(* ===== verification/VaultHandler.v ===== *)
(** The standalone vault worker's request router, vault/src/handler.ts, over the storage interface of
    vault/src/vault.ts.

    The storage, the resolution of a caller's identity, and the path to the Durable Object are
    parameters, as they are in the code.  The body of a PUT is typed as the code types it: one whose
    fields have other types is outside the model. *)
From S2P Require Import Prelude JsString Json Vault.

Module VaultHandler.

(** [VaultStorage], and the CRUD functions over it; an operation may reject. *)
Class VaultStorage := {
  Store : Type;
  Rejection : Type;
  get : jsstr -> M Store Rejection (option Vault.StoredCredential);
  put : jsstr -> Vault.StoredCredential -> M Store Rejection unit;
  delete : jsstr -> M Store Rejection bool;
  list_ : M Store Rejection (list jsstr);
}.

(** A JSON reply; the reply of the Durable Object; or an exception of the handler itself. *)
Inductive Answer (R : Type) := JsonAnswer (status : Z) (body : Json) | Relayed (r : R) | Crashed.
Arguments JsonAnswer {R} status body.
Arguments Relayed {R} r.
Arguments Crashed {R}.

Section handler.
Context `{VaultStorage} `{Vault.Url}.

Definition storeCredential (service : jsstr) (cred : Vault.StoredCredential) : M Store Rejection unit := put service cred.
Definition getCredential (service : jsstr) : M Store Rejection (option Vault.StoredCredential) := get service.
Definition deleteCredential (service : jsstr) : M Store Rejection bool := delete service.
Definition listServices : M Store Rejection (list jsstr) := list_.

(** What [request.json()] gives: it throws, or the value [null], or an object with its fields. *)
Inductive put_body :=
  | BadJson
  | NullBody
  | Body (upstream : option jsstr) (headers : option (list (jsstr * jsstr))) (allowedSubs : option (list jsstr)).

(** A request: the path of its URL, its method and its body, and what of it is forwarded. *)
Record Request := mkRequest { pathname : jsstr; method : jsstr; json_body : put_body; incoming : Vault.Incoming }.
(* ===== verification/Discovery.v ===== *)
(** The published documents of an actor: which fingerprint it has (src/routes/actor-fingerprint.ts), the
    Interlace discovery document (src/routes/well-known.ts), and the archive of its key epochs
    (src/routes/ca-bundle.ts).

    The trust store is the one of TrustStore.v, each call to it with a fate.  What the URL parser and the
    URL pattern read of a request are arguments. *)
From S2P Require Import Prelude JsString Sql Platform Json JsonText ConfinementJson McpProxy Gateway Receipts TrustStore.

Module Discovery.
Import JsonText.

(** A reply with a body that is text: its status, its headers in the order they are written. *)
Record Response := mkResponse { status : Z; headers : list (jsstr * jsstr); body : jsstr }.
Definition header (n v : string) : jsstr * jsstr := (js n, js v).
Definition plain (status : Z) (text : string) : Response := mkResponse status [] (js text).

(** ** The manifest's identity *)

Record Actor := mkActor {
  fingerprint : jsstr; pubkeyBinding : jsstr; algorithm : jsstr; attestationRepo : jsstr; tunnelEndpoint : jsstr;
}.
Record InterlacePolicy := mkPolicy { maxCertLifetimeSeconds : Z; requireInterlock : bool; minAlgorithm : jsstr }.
☆ ☆ ☆ ☆ ☆ ☆ ☆
WHAT IS EXPECTED:
Would you print all of the entries exactly as they stand?

ANSWER SPACE:
(* ===== verification/VaultHandler.v ===== *)
(** The standalone vault worker's request router, vault/src/handler.ts, over the storage interface of
    vault/src/vault.ts.

    The storage, the resolution of a caller's identity, and the path to the Durable Object are
    parameters, as they are in the code.  The body of a PUT is typed as the code types it: one whose
    fields have other types is outside the model. *)
From S2P Require Import Prelude JsString Json Vault.

Module VaultHandler.

(** [VaultStorage], and the CRUD functions over it; an operation may reject. *)
Class VaultStorage := {
  Store : Type;
  Rejection : Type;
  get : jsstr -> M Store Rejection (option Vault.StoredCredential);
  put : jsstr -> Vault.StoredCredential -> M Store Rejection unit;
  delete : jsstr -> M Store Rejection bool;
  list_ : M Store Rejection (list jsstr);
}.

(** A JSON reply; the reply of the Durable Object; or an exception of the handler itself. *)
Inductive Answer (R : Type) := JsonAnswer (status : Z) (body : Json) | Relayed (r : R) | Crashed.
Arguments JsonAnswer {R} status body.
Arguments Relayed {R} r.
Arguments Crashed {R}.

Section handler.
Context `{VaultStorage} `{Vault.Url}.

Definition storeCredential (service : jsstr) (cred : Vault.StoredCredential) : M Store Rejection unit := put service cred.
Definition getCredential (service : jsstr) : M Store Rejection (option Vault.StoredCredential) := get service.
Definition deleteCredential (service : jsstr) : M Store Rejection bool := delete service.
Definition listServices : M Store Rejection (list jsstr) := list_.

(** What [request.json()] gives: it throws, or the value [null], or an object with its fields. *)
Inductive put_body :=
  | BadJson
  | NullBody
  | Body (upstream : option jsstr) (headers : option (list (jsstr * jsstr))) (allowedSubs : option (list jsstr)).

(** A request: the path of its URL, its method and its body, and what of it is forwarded. *)
Record Request := mkRequest { pathname : jsstr; method : jsstr; json_body : put_body; incoming : Vault.Incoming }.
(* ===== verification/Discovery.v ===== *)
(** The published documents of an actor: which fingerprint it has (src/routes/actor-fingerprint.ts), the
    Interlace discovery document (src/routes/well-known.ts), and the archive of its key epochs
    (src/routes/ca-bundle.ts).

    The trust store is the one of TrustStore.v, each call to it with a fate.  What the URL parser and the
    URL pattern read of a request are arguments. *)
From S2P Require Import Prelude JsString Sql Platform Json JsonText ConfinementJson McpProxy Gateway Receipts TrustStore.

Module Discovery.
Import JsonText.

(** A reply with a body that is text: its status, its headers in the order they are written. *)
Record Response := mkResponse { status : Z; headers : list (jsstr * jsstr); body : jsstr }.
Definition header (n v : string) : jsstr * jsstr := (js n, js v).
Definition plain (status : Z) (text : string) : Response := mkResponse status [] (js text).

(** ** The manifest's identity *)

Record Actor := mkActor {
  fingerprint : jsstr; pubkeyBinding : jsstr; algorithm : jsstr; attestationRepo : jsstr; tunnelEndpoint : jsstr;
}.
Record InterlacePolicy := mkPolicy { maxCertLifetimeSeconds : Z; requireInterlock : bool; minAlgorithm : jsstr }.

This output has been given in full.